◆ **EXERCISE INSTRUCTIONS**
Return exactly the lines below, starting with the one that has "Record R_SHA_CTX := mk_sha" and going on through the one that has "Definition parity3 (v".

Segment Start: PROVIDED RECORDS

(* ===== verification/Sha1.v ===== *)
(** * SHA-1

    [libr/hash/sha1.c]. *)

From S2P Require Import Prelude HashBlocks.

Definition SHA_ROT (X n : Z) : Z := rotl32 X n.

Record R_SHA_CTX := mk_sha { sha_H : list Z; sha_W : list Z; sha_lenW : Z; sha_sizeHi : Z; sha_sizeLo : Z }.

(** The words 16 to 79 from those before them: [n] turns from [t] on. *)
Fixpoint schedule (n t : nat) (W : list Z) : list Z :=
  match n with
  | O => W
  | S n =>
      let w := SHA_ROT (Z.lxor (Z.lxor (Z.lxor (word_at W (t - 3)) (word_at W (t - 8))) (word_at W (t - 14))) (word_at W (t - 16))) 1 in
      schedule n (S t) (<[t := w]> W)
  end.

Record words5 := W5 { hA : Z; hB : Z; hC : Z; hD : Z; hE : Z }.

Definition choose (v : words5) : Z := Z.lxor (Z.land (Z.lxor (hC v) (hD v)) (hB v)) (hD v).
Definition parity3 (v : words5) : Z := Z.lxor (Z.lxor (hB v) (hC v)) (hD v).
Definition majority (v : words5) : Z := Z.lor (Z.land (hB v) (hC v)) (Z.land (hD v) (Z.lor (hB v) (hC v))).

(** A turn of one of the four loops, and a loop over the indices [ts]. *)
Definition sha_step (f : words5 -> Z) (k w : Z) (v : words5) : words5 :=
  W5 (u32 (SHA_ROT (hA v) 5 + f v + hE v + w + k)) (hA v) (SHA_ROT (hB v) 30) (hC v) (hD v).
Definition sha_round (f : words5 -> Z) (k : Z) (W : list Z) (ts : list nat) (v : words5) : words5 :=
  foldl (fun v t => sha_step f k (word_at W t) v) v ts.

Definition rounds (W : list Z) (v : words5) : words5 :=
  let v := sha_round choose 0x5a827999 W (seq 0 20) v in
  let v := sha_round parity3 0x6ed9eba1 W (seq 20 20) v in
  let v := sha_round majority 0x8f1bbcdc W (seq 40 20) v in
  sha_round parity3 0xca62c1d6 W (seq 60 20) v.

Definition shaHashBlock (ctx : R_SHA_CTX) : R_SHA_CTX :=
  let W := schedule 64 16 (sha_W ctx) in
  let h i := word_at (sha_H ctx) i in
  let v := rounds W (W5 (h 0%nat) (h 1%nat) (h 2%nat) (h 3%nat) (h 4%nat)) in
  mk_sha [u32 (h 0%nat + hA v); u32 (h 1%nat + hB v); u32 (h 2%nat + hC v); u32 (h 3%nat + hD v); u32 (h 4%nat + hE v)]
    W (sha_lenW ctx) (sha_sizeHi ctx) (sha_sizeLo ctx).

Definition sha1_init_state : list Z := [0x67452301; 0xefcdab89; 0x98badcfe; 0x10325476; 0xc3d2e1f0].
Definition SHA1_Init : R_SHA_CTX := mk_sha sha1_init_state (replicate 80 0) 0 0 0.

Segment End: PROVIDED RECORDS
Segment Start: PROVIDED RECORDS

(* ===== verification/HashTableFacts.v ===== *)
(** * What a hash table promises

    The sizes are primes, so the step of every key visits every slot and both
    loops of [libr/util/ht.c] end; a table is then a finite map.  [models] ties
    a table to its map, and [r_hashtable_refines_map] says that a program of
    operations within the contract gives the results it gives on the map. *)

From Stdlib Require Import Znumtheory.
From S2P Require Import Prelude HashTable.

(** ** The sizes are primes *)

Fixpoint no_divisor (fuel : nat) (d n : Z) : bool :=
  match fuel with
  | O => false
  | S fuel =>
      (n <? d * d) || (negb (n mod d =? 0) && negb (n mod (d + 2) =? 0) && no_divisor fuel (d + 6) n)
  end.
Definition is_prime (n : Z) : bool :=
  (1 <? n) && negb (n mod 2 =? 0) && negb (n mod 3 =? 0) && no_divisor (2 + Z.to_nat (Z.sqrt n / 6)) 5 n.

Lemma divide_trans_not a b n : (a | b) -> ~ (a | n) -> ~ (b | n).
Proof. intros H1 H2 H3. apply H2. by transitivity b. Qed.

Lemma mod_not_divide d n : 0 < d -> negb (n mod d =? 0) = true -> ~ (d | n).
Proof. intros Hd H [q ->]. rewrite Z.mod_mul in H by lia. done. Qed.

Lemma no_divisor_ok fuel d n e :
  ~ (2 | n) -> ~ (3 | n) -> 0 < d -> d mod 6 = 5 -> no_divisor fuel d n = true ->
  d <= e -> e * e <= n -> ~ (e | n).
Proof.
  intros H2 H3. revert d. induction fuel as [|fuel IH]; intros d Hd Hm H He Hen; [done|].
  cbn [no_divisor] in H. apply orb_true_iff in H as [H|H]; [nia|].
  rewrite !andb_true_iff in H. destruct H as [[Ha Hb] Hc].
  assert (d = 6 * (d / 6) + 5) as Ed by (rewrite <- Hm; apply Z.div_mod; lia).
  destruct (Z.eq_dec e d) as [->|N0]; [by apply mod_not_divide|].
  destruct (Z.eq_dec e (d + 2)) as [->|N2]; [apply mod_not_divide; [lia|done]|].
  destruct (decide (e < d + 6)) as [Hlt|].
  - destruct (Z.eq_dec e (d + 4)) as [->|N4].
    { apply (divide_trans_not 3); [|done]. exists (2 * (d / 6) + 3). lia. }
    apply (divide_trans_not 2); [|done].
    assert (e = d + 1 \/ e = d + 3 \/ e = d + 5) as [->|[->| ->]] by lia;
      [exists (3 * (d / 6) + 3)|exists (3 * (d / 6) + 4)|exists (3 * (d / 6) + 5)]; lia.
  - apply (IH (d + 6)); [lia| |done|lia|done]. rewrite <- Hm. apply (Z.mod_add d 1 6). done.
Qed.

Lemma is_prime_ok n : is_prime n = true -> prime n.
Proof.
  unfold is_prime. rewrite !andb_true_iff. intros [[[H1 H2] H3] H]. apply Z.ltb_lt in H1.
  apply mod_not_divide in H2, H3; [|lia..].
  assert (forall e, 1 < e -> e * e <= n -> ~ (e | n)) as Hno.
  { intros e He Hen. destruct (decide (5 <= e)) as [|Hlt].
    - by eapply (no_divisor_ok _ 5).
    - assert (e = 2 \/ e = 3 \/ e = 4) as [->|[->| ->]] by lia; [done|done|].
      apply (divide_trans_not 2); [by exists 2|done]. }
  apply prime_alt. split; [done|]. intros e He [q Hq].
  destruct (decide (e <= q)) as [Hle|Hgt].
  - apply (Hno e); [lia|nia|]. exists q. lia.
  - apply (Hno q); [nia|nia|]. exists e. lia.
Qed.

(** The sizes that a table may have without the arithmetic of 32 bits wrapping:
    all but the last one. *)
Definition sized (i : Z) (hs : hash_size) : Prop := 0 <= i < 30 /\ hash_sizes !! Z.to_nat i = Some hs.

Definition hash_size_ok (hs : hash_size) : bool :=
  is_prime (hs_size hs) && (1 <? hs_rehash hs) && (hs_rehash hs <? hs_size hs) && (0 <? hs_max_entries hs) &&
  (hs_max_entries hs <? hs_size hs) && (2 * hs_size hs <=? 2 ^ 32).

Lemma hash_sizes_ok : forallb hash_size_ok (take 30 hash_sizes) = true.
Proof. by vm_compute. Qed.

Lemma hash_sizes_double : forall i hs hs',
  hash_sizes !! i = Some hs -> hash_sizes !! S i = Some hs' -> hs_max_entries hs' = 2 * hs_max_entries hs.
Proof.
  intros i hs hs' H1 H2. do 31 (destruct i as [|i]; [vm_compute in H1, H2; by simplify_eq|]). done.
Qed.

Segment End: PROVIDED RECORDS

◆ **TASK OUTPUT**
Record R_SHA_CTX := mk_sha { sha_H : list Z; sha_W : list Z; sha_lenW : Z; sha_sizeHi : Z; sha_sizeLo : Z }.

(** The words 16 to 79 from those before them: [n] turns from [t] on. *)
Fixpoint schedule (n t : nat) (W : list Z) : list Z :=
  match n with
  | O => W
  | S n =>
      let w := SHA_ROT (Z.lxor (Z.lxor (Z.lxor (word_at W (t - 3)) (word_at W (t - 8))) (word_at W (t - 14))) (word_at W (t - 16))) 1 in
      schedule n (S t) (<[t := w]> W)
  end.

Record words5 := W5 { hA : Z; hB : Z; hC : Z; hD : Z; hE : Z }.

Definition choose (v : words5) : Z := Z.lxor (Z.land (Z.lxor (hC v) (hD v)) (hB v)) (hD v).
Definition parity3 (v : words5) : Z := Z.lxor (Z.lxor (hB v) (hC v)) (hD v).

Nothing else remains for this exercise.